_GIVEN RECORDS_.

Lemma numeric_scan_digit (pf ef : bool) (text : bytes) (c : ascii) :
  isDigit c = true ->
  numeric_scan pf ef text -> numeric_scan pf ef (text ++ [c]).
Proof.
  intros Hc. destruct (digit_bytes c Hc) as (Hp & _ & _).
  unfold numeric_scan. destruct ef.
  - intros (Hpf & m & x & Ht & Hm & Hall & Hper & Hx & Hexp).
    split; [exact Hpf|]. exists m, (x ++ [c]).
    split; [rewrite Ht, app_assoc; reflexivity|]. split; [exact Hm|].
    split; [exact Hall|]. split; [exact Hper|].
    split; [destruct x; discriminate|].
    destruct Hexp as [->|(sg & ds & -> & Hsg & Hds)]; [congruence|].
    right. exists sg, (ds ++ [c]). split; [|split; [exact Hsg|]].
    + simpl. rewrite <- app_assoc. reflexivity.
    + apply Forall_app. split; [exact Hds|]. repeat constructor. exact Hc.
  - intros (Hall & Hper & Hzero). rewrite periods_app, periods_one, Hp.
    split; [|split].
    + apply Forall_app. split; [exact Hall|]. repeat constructor.
      unfold digit_or_period. rewrite Hc. reflexivity.
    + lia.
    + intros H. rewrite (Hzero H). reflexivity.
Qed.

Lemma numeric_scan_exponent (pf : bool) (text sign : bytes) :
  text <> [] ->
  sign = [] \/ sign = ["-"%char] \/ sign = ["+"%char] ->
  numeric_scan pf false text ->
  numeric_scan true true (text ++ "e"%char :: sign).
Proof.
  intros Hne Hsign (Hall & Hper & _). unfold numeric_scan.
  split; [reflexivity|]. exists text, ("e"%char :: sign).
  split; [reflexivity|]. split; [exact Hne|]. split; [exact Hall|].
  split; [exact Hper|]. split; [discriminate|].
  right. exists sign, []. rewrite app_nil_r.
  split; [reflexivity|]. split; [exact Hsign|constructor].
Qed.

Lemma numeric_scan_text (pf ef : bool) (text : bytes) :
  text <> [] -> numeric_scan pf ef text -> numeric_text text.
Proof.
  intros Hne. unfold numeric_scan, numeric_text. destruct ef.
  - intros (_ & m & x & Ht & Hm & Hall & Hper & _ & Hx).
    exists m, x. repeat split; assumption.
  - intros (Hall & Hper & _). exists text, [].
    rewrite app_nil_r. repeat split; try assumption. left. reflexivity.
Qed.

Section NumericGrammar.
Variable source : bytes.
Hypothesis source_len : len source < 2 ^ 63.
Variable ic : cursor.
Hypothesis ic_range : 0 <= pointer ic <= len source.

Let Inv (st : numeric_state) : Prop :=
  pointer ic <= pointer (n_cur st) <= len source
  /\ numeric_scan (periodFound st) (expMarkerFound st)
       (sub source (pointer ic) (pointer (n_cur st))).

Let Post (r : numeric_state + lexed) : Prop :=
  match r with
  | inl st => Inv st /\ stops_at source (pointer (n_cur st)) numeric_more
  | inr res => res = no_match ic
  end.

Let measure (st : numeric_state) : nat :=
  Z.to_nat (len source - pointer (n_cur st)).

Lemma numeric_grammar_body (st : numeric_state) :
  Inv st ->
  (pointer (n_cur st) <? uint (len source)) = true ->
  exists c, lexNumeric_body source ic st = Val c /\
    match c with
    | Next s' =>
        Inv (numeric_post s') /\ (measure (numeric_post s') < measure st)%nat
    | Break s' => Post (inl s')
    | Return r => Post (inr r)
    end.
Proof.
  intros [Hq Hshape] Hc.
  pose proof (len_nonneg source) as Hlen.
  rewrite uint_small in Hc by lia. apply Z.ltb_lt in Hc.
  destruct (byte_at_exists source (pointer (n_cur st))) as [c Hat]; [lia|].
  assert (Hsnoc : sub source (pointer ic) (pointer (n_cur st) + 1)
                  = sub source (pointer ic) (pointer (n_cur st)) ++ [c]).
  { apply sub_snoc; [lia|exact Hat]. }
  unfold lexNumeric_body. rewrite (index_at _ _ _ Hat). simpl bind.
  (* the state after one byte *)
  assert (Hone : forall cur pf ef,
            pointer cur = pointer (n_cur st) ->
            numeric_scan pf ef
              (sub source (pointer ic) (pointer (n_cur st)) ++ [c]) ->
            Inv (numeric_post {| n_cur := cur; periodFound := pf;
                                 expMarkerFound := ef |})
            /\ (measure (numeric_post {| n_cur := cur; periodFound := pf;
                                         expMarkerFound := ef |})
                < measure st)%nat).
  { intros cur pf ef Hp Hs. unfold Inv, measure, numeric_post. simpl.
    rewrite Hp, uint_small by lia. rewrite Hsnoc.
    split; [split; [lia|exact Hs]|lia]. }
  destruct (pointer (n_cur st) =? pointer ic) eqn:Hfirst.
  { apply Z.eqb_eq in Hfirst.
    assert (Htext : sub source (pointer ic) (pointer (n_cur st)) = []).
    { rewrite Hfirst. apply sub_nil. }
    rewrite Htext in Hshape, Hone.
    pose proof (numeric_scan_empty _ _ Hshape) as He.
    destruct (negb (isDigit c) && negb (byte_eqb c ".")) eqn:Hstart.
    - eexists; split; [reflexivity|]. reflexivity.
    - eexists; split; [reflexivity|]. apply Hone; [reflexivity|].
      rewrite He. apply numeric_scan_first; [exact true|].
      unfold digit_or_period.
      destruct (isDigit c), (byte_eqb c "."); simpl in *; congruence. }
  apply Z.eqb_neq in Hfirst.
  assert (Hne : sub source (pointer ic) (pointer (n_cur st)) <> []).
  { intros E. pose proof (len_sub source (pointer ic) (pointer (n_cur st))
                            ltac:(lia) ltac:(lia)) as Hl.
    rewrite E, len_nil in Hl. lia. }
  destruct (byte_eqb c ".") eqn:Hperiod.
  { destruct (periodFound st) eqn:Hpf.
    - eexists; split; [reflexivity|]. reflexivity.
    - eexists; split; [reflexivity|]. apply Hone; [reflexivity|].
      apply byte_eqb_eq in Hperiod. subst c.
      apply numeric_scan_period. exact Hshape. }
  destruct (byte_eqb c "e") eqn:Hexp.
  { destruct (expMarkerFound st) eqn:Hef.
    { eexists; split; [reflexivity|]. reflexivity. }
    destruct (pointer (n_cur st) =? uint (len source - 1)) eqn:Hlast.
    { eexists; split; [reflexivity|]. reflexivity. }
    rewrite uint_small in Hlast by lia. apply Z.eqb_neq in Hlast.
    rewrite uint_small by lia.
    destruct (byte_at_exists source (pointer (n_cur st) + 1)) as [d Hd];
      [lia|].
    rewrite (index_at _ _ _ Hd). simpl bind.
    apply byte_eqb_eq in Hexp. subst c.
    eexists; split; [reflexivity|].
    destruct (byte_eqb d "-" || byte_eqb d "+") eqn:Hsign.
    - unfold Inv, measure, numeric_post. simpl.
      rewrite (uint_small (pointer (n_cur st) + 1)) by lia.
      rewrite uint_small by lia.
      split; [split; [lia|]|lia].
      rewrite (sub_snoc _ _ _ d) by (assumption || lia).
      rewrite Hsnoc, <- app_assoc. simpl.
      apply (numeric_scan_exponent (periodFound st)); try assumption.
      apply orb_true_iff in Hsign.
      destruct Hsign as [E|E]; apply byte_eqb_eq in E; subst d; auto.
    - apply Hone; [reflexivity|].
      apply (numeric_scan_exponent (periodFound st) _ []); auto. }
  destruct (negb (isDigit c)) eqn:Hdigit.
  - eexists; split; [reflexivity|]. simpl. split.
    + unfold Inv. simpl. split; [lia|exact Hshape].
    + right. exists c. split; [exact Hat|]. unfold numeric_more.
      rewrite Hperiod, Hexp. apply negb_true_iff in Hdigit. rewrite Hdigit.
      reflexivity.
  - eexists; split; [reflexivity|]. apply Hone; [reflexivity|].
    apply numeric_scan_digit; [|exact Hshape].
    apply negb_false_iff. exact Hdigit.
Qed.

Lemma lexNumeric_grammar (token : Token) (cur : cursor) :
  lexNumeric source ic = Val (Some token, cur, true) ->
  Value token = sub source (pointer ic) (pointer cur)
  /\ numeric_text (Value token)
  /\ pointer ic < pointer cur <= len source
  /\ stops_at source (pointer cur) numeric_more.
Proof.
  pose proof (len_nonneg source) as Hlen.
  destruct (for_loop_total
              (fun st => pointer (n_cur st) <? uint (len source))
              numeric_post (lexNumeric_body source ic) Inv measure Post)
    with (fuel := S (length source))
         (s := {| n_cur := ic; periodFound := false;
                  expMarkerFound := false |})
    as (r & Hr & HP).
  - intros s HI Hc. apply numeric_grammar_body; assumption.
  - intros s HI Hc. split; [exact HI|]. left.
    rewrite uint_small in Hc by lia. apply Z.ltb_ge in Hc.
    destruct HI as [Hq _]. lia.
  - unfold Inv. simpl. rewrite sub_nil. split; [lia|].
    apply numeric_scan_start.
  - unfold measure, len in *. simpl. lia.
  - unfold lexNumeric. rewrite Hr. simpl bind. destruct r as [st|res].
    + destruct HP as [[Hq Hshape] Hstop].
      destruct (pointer (n_cur st) =? pointer ic) eqn:E.
      * intros H. discriminate H.
      * apply Z.eqb_neq in E. rewrite slice_sub by lia. simpl bind.
        intros H. injection H as <- <-. simpl.
        split; [reflexivity|]. split; [|split; [lia|exact Hstop]].
        apply (numeric_scan_text (periodFound st) (expMarkerFound st));
          [|exact Hshape].
        intros Hnil.
        pose proof (len_sub source (pointer ic) (pointer (n_cur st))
                      ltac:(lia) ltac:(lia)) as Hl.
        rewrite Hnil, len_nil in Hl. lia.
    + simpl in HP. subst res. intros H. discriminate H.
Qed.
End NumericGrammar.

(** ** Bare identifiers and delimited text, with their columns *)

Lemma uint_succ (a : Z) : uint (uint a + 1) = uint (a + 1).
Proof. unfold uint. apply Z.add_mod_idemp_l. discriminate. Qed.

Lemma uint_succ_succ (a : Z) : uint (uint (uint a + 1) + 1) = uint (a + 2).
Proof.
  replace (uint (uint a + 1)) with (uint (a + 1)) by (symmetry; apply uint_succ).
  rewrite uint_succ. f_equal. lia.
Qed.

Section IdentifierShape.
Variable source : bytes.
Hypothesis source_len : len source < 2 ^ 63.
Variable ic : cursor.
Hypothesis ic_range : 0 <= pointer ic < len source.

Let Inv (st : ident_state) : Prop :=
  pointer ic + 1 <= pointer (i_cur st) <= len source
  /\ loc (i_cur st)
     = {| Line := Line (loc ic);
          Col := uint (Col (loc ic) + (pointer (i_cur st) - pointer ic)) |}
  /\ i_value st = sub source (pointer ic) (pointer (i_cur st))
  /\ Forall (fun c => ident_byte c = true) (i_value st).

Let Post (r : ident_state + Empty_set) : Prop :=
  match r with
  | inl st => Inv st /\ stops_at source (pointer (i_cur st)) ident_byte
  | inr e => False
  end.

Let measure (st : ident_state) : nat :=
  Z.to_nat (len source - pointer (i_cur st)).

Lemma ident_shape_body (st : ident_state) :
  Inv st ->
  (pointer (i_cur st) <? uint (len source)) = true ->
  exists c, lexIdentifier_body source st = Val c /\
    match c with
    | Next s' => Inv (ident_post s') /\ (measure (ident_post s') < measure st)%nat
    | Break s' => Post (inl s')
    | Return r => Post (inr r)
    end.
Proof.
  intros (Hq & Hloc & Hval & Hall) Hc.
  pose proof (len_nonneg source) as Hlen.
  rewrite uint_small in Hc by lia. apply Z.ltb_lt in Hc.
  destruct (byte_at_exists source (pointer (i_cur st))) as [c Hat]; [lia|].
  unfold lexIdentifier_body. rewrite (index_at _ _ _ Hat). simpl bind.
  change (isAlphabetical c || (byte_leb "0" c && byte_leb c "9")
          || byte_eqb c "$" || byte_eqb c "_") with (ident_byte c).
  destruct (ident_byte c) eqn:Hid.
  - eexists; split; [reflexivity|].
    unfold Inv, measure, ident_post. simpl.
    rewrite uint_small by lia. split; [|lia].
    split; [lia|]. split; [|split].
    + rewrite Hloc. simpl. rewrite uint_succ. do 2 f_equal. lia.
    + rewrite (sub_snoc _ _ _ c) by (assumption || lia).
      rewrite Hval. reflexivity.
    + apply Forall_app. split; [assumption|]. repeat constructor. exact Hid.
  - eexists; split; [reflexivity|]. simpl. split.
    + unfold Inv. repeat split; assumption || lia.
    + right. exists c. split; assumption.
Qed.

Lemma lexIdentifier_bare (token : Token) (cur : cursor) :
  lexIdentifier source ic = Val (Some token, cur, true) ->
  Kind token = IdentifierKind ->
  (exists c, byte_at source (pointer ic) c /\ isAlphabetical c = true)
  /\ pointer ic < pointer cur <= len source
  /\ Forall (fun c => ident_byte c = true)
            (sub source (pointer ic) (pointer cur))
  /\ stops_at source (pointer cur) ident_byte
  /\ token = {| Value := ToLower (sub source (pointer ic) (pointer cur));
                Kind := IdentifierKind; Loc := loc ic |}
  /\ loc cur = {| Line := Line (loc ic);
                  Col := uint (Col (loc ic) + (pointer cur - pointer ic)) |}.
Proof.
  pose proof (len_nonneg source) as Hlen.
  unfold lexIdentifier.
  destruct (lexCharacterDelimited_spec source source_len ic dquote)
    as (r & Hr & Hcase); [lia|].
  rewrite Hr. simpl bind.
  destruct Hcase as [-> | (cur' & _ & _ & _ & _ & ->)].
  2:{ intros H. injection H as <- _. discriminate. }
  unfold no_match.
  destruct (byte_at_exists source (pointer ic)) as [c Hat]; [lia|].
  rewrite (index_at _ _ _ Hat). simpl bind.
  destruct (isAlphabetical c) eqn:Halpha; simpl negb; cbv iota.
  2:{ intros H. discriminate H. }
  destruct (for_loop_total
              (fun st => pointer (i_cur st) <? uint (len source))
              ident_post (lexIdentifier_body source) Inv measure Post)
    with (fuel := S (length source))
         (s := {| i_cur := incr_Col (incr_pointer ic); i_value := [c] |})
    as (r' & Hr' & HP).
  - intros s HI Hc. apply ident_shape_body; assumption.
  - intros s HI Hc. split; [exact HI|]. left.
    rewrite uint_small in Hc by lia. apply Z.ltb_ge in Hc.
    destruct HI as [Hq _]. lia.
  - unfold Inv. simpl. rewrite uint_small by lia.
    rewrite (sub_one _ _ c) by assumption.
    split; [lia|]. split; [|split; [reflexivity|]].
    + do 2 f_equal. replace (pointer ic + 1 - pointer ic) with 1 by lia.
      reflexivity.
    + repeat constructor. unfold ident_byte. rewrite Halpha. reflexivity.
  - unfold measure, len in *. simpl. rewrite uint_small by lia. lia.
  - rewrite Hr'. simpl bind. destruct r' as [st|[]].
    destruct HP as [(Hq & Hloc & Hval & Hall) Hstop].
    assert (Hl : len (i_value st) = pointer (i_cur st) - pointer ic).
    { rewrite Hval. apply len_sub; lia. }
    destruct (len (i_value st) =? 0) eqn:E.
    { apply Z.eqb_eq in E. lia. }
    intros H Hkind. injection H as <- <-.
    split; [exists c; split; assumption|]. split; [lia|].
    rewrite <- Hval. repeat split; assumption.
Qed.
End IdentifierShape.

_EXERCISE DETAILS_.
Which lines in the entries above contain "auto"? Pull each of them out.

_TASK RESPONSE_.
      destruct Hsign as [E|E]; apply byte_eqb_eq in E; subst d; auto.
      apply (numeric_scan_exponent (periodFound st) _ []); auto. }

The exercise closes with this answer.